ACTIVITY: Each line from the beginning of the entries below through the line that includes "input with that" must be returned exactly as given.
______________________________
(** X2. [rootSpans] lists the roots in input order: the positions in it
    increase strictly, and each is a position of the input. *)
Theorem roots_in_input_order fuel pid tid spans st td :
  buildTraceHierarchy Date_parse fuel pid tid spans = Ok (st, td) ->
  StronglySorted lt (rootSpans td)
  ∧ Forall (fun r => r < length spans) (rootSpans td).
Proof.
  intros (Hlen & _ & Hroots & _)%build_spec. rewrite Hroots. split.
  - apply StronglySorted_filter, StronglySorted_lt_seq.
  - apply Forall_forall. intros r [_ Hr%elem_of_seq]%list_elem_of_filter. lia.
Qed.

(** X3. Every span listed in [p.childSpans] names [p]: its [parentSpanId]
    is set and equals the [spanId] of [p], and [p] is the last span of the
    input with that id (with duplicate span ids the last one gets the
    children). *)
Theorem children_name_their_parent fuel pid tid spans st td :
  buildTraceHierarchy Date_parse fuel pid tid spans = Ok (st, td) ->
  ∀ p c, child st p c ->
    ∃ tp tc parentId,
      st !! p = Some tp ∧ st !! c = Some tc
      ∧ parentSpanId tc = Some parentId
      ∧ sameValueZero (spanId tp) parentId = true
      ∧ ∀ q tq, p < q -> st !! q = Some tq ->
          sameValueZero (spanId tq) parentId = false.
Proof.
  intros (_ & _ & _ & _ & _ & Hlinked)%build_spec p c Hchild.
  apply (child_parent _ _ Hlinked) in Hchild as (Hp & Hc & Hpar).
  unfold parentOf in Hpar.
  destruct (st !! c) as [tc|] eqn:Htc; [|done]. simpl in Hpar.
  destruct (parentSpanId tc) as [parentId|] eqn:Hpid; [|done].
  apply Map_get_indexSpans_last in Hpar as [(tp & _ & Htp & Hmatch & Hlater)|[[=] _]].
  rewrite Nat.sub_0_r in Htp, Hlater.
  exists tp, tc, parentId. by repeat split.
Qed.
End MoreBuilder.



(** X5. A [name] that is a non-empty string other than ['Unknown Span'] is
    the display name, prefixed with [HTTP ] when it starts with a slash;
    labels and alternative fields are not consulted. *)
Theorem explicit_name_wins (span : val) (t : TraceSpan) (name : string) :
  convertSpan span = Ok t ->
  prop span "name" = Str name ->
  name ≠ "" ->
  name ≠ UnknownSpan ->
  displayName t = if String.prefix "/" name then "HTTP " +:+ name else name.
Proof.
  intros Hconv Hname Hnonempty Hknown. revert Hconv.
  unfold convertSpan, get. destruct (nullish span); [discriminate|]. simpl.
  unfold resolveDisplayName, nameField. rewrite Hname. simpl.
  apply String.eqb_neq in Hnonempty. rewrite Hnonempty. simpl.
  set (shown := if String.prefix "/" name then "HTTP " +:+ name else name).
  assert (Hshown : String.eqb shown UnknownSpan = false).
  { apply String.eqb_neq. unfold shown.
    destruct (String.prefix "/" name); [discriminate|done]. }
  rewrite Hshown. simpl. rewrite Hshown. simpl. by intros [= <-].
Qed.

Lemma explicit_name_wins_witness :
  ∃ t,
    convertSpan (Obj [("spanId", Str "s1"); ("name", Str "/checkout");
                      ("labels", Obj [("/http/path", Str "/other")])])
    = Ok t
    ∧ displayName t = "HTTP /checkout".
Proof.
  destruct (convertSpan (Obj [("spanId", Str "s1"); ("name", Str "/checkout");
                              ("labels", Obj [("/http/path", Str "/other")])]))
    as [t| |] eqn:Hconv; [|vm_compute in Hconv; discriminate..].
  exists t. split; [done|].
  apply (explicit_name_wins _ t "/checkout" Hconv); [reflexivity|discriminate..].
Defined.

(** X6. Every flattened attribute value is a string, except a value that an
    attribute-map entry carries as a truthy [stringValue] that is not a
    string: that one is stored as it is. *)
Theorem attribute_values_are_strings (span : val) (k : string) (v : val) :
  flattenAttributes span !! k = Some v ->
  (∃ s, v = Str s)
  ∨ (∃ e, e ∈ entries (prop (prop span "attributes") "attributeMap")
          ∧ e.1 = k ∧ v = prop e.2 "stringValue" ∧ ToBoolean v = true).
Proof.
  unfold flattenAttributes, rawAttributes. rewrite foldl_addRawField.
  intros [H|(e & _ & Hw)]%foldl_write_lookup.
  2: { left. unfold rawFieldWrite in Hw.
       destruct (_ || _); [done|]. injection Hw as _ <-. by eexists. }
  revert H. unfold mapAttributes.
  destruct (_ && _).
  - rewrite foldl_addAttribute.
    intros [H|(e & Hin & Hw)]%foldl_write_lookup.
    + left. revert H. unfold labelAttributes.
      destruct (ToBoolean (prop span "labels")); [|by rewrite lookup_empty].
      rewrite foldl_addLabel.
      intros [H|(e & _ & Hw)]%foldl_write_lookup; [by rewrite lookup_empty in H|].
      unfold labelWrite in Hw. destruct (_ || _); [done|].
      injection Hw as _ <-. by eexists.
    + unfold attributeWrite in Hw. destruct (_ || _); [done|].
      injection Hw as Hk <-. unfold attributeValue, or.
      destruct (ToBoolean (prop e.2 "stringValue")) eqn:Hs; [|left; by eexists].
      right. exists e. by repeat split.
  - unfold labelAttributes.
    destruct (ToBoolean (prop span "labels")); [|by rewrite lookup_empty].
    rewrite foldl_addLabel.
    intros [H|(e & _ & Hw)]%foldl_write_lookup; [by rewrite lookup_empty in H|].
    left. unfold labelWrite in Hw. destruct (_ || _); [done|].
    injection Hw as _ <-. by eexists.
Qed.
Lemma passes_keep_fields_witness :
  ∃ st td,
    buildTraceHierarchy Date_parse_utc 6 "project" "trace" exampleTrace = Ok (st, td)
    ∧ allSpans td = [0; 1; 2; 3; 4; 5]
    ∧ traceId td = "trace" ∧ projectId td = "project".
Proof.
  destruct (buildTraceHierarchy Date_parse_utc 6 "project" "trace" exampleTrace)
    as [[st td]| |] eqn:Hbuild; [|vm_compute in Hbuild; discriminate..].
  destruct (passes_keep_fields Date_parse_utc 6 "project" "trace" exampleTrace
              st td Hbuild) as (Hall & _ & Htid & Hpid).
  exists st, td. split; [done|]. split; [exact Hall|]. split; [exact Htid|exact Hpid].
Defined.

Lemma roots_in_input_order_witness :
  ∃ st td,
    buildTraceHierarchy Date_parse_utc 6 "project" "trace" exampleTrace = Ok (st, td)
    ∧ StronglySorted lt (rootSpans td)
    ∧ Forall (fun r => r < 6) (rootSpans td).
Proof.
  destruct (buildTraceHierarchy Date_parse_utc 6 "project" "trace" exampleTrace)
    as [[st td]| |] eqn:Hbuild; [|vm_compute in Hbuild; discriminate..].
  exists st, td. split; [done|].
  exact (roots_in_input_order Date_parse_utc 6 "project" "trace" exampleTrace
           st td Hbuild).
Defined.

Lemma children_name_their_parent_witness :
  ∃ st td,
    buildTraceHierarchy Date_parse_utc 3 "project" "trace" duplicateIdTrace = Ok (st, td)
    ∧ child st 1 2
    ∧ ∃ tp tc parentId,
        st !! 1 = Some tp ∧ st !! 2 = Some tc
        ∧ parentSpanId tc = Some parentId
        ∧ sameValueZero (spanId tp) parentId = true
        ∧ ∀ q tq, 1 < q -> st !! q = Some tq ->
            sameValueZero (spanId tq) parentId = false.
Proof.
  destruct (buildTraceHierarchy Date_parse_utc 3 "project" "trace" duplicateIdTrace)
    as [[st td]| |] eqn:Hbuild; [|vm_compute in Hbuild; discriminate..].
  pose proof (children_name_their_parent Date_parse_utc 3 "project" "trace"
                duplicateIdTrace st td Hbuild) as Hparent.
  assert (Hchild : child st 1 2).
  { vm_compute in Hbuild. injection Hbuild as <- <-. unfold child. in_list. }
  exists st, td. split; [done|]. split; [exact Hchild|].
  exact (Hparent 1 2 Hchild).
Defined.

Lemma attribute_values_are_strings_witness :
  let span := Obj [("spanId", Str "s1");
                   ("attributes",
                    Obj [("attributeMap",
                          Obj [("retries", Obj [("stringValue", Num 3)])])])] in
  (∃ s, Num 3 = Str s)
  ∨ (∃ e, e ∈ entries (prop (prop span "attributes") "attributeMap")
          ∧ e.1 = "retries" ∧ Num 3 = prop e.2 "stringValue"
          ∧ ToBoolean (Num 3) = true).
Proof.
  intros span.
  apply (attribute_values_are_strings span "retries" (Num 3)).
  vm_compute. reflexivity.
Defined.

(** * The descendant count of the debug loop *)

Lemma foldl_count_fails (g : nat -> outcome nat) l (m : outcome nat) n :
  foldl (fun total child => do n <- total; do k <- g child; Ok (n + k)) m l = Ok n ->
  ∃ acc, m = Ok acc.
Proof.
  revert m. induction l as [|c l IH]; intros m; simpl; [intros ->; by eexists|].
  intros [acc Hacc]%IH. destruct m as [a| |]; simpl in Hacc; [by eexists|done..].
Qed.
______________________________
OUTPUT OF THE TASK:
(** X2. [rootSpans] lists the roots in input order: the positions in it
    increase strictly, and each is a position of the input. *)
Theorem roots_in_input_order fuel pid tid spans st td :
  buildTraceHierarchy Date_parse fuel pid tid spans = Ok (st, td) ->
  StronglySorted lt (rootSpans td)
  ∧ Forall (fun r => r < length spans) (rootSpans td).
Proof.
  intros (Hlen & _ & Hroots & _)%build_spec. rewrite Hroots. split.
  - apply StronglySorted_filter, StronglySorted_lt_seq.
  - apply Forall_forall. intros r [_ Hr%elem_of_seq]%list_elem_of_filter. lia.
Qed.

(** X3. Every span listed in [p.childSpans] names [p]: its [parentSpanId]
    is set and equals the [spanId] of [p], and [p] is the last span of the
    input with that id (with duplicate span ids the last one gets the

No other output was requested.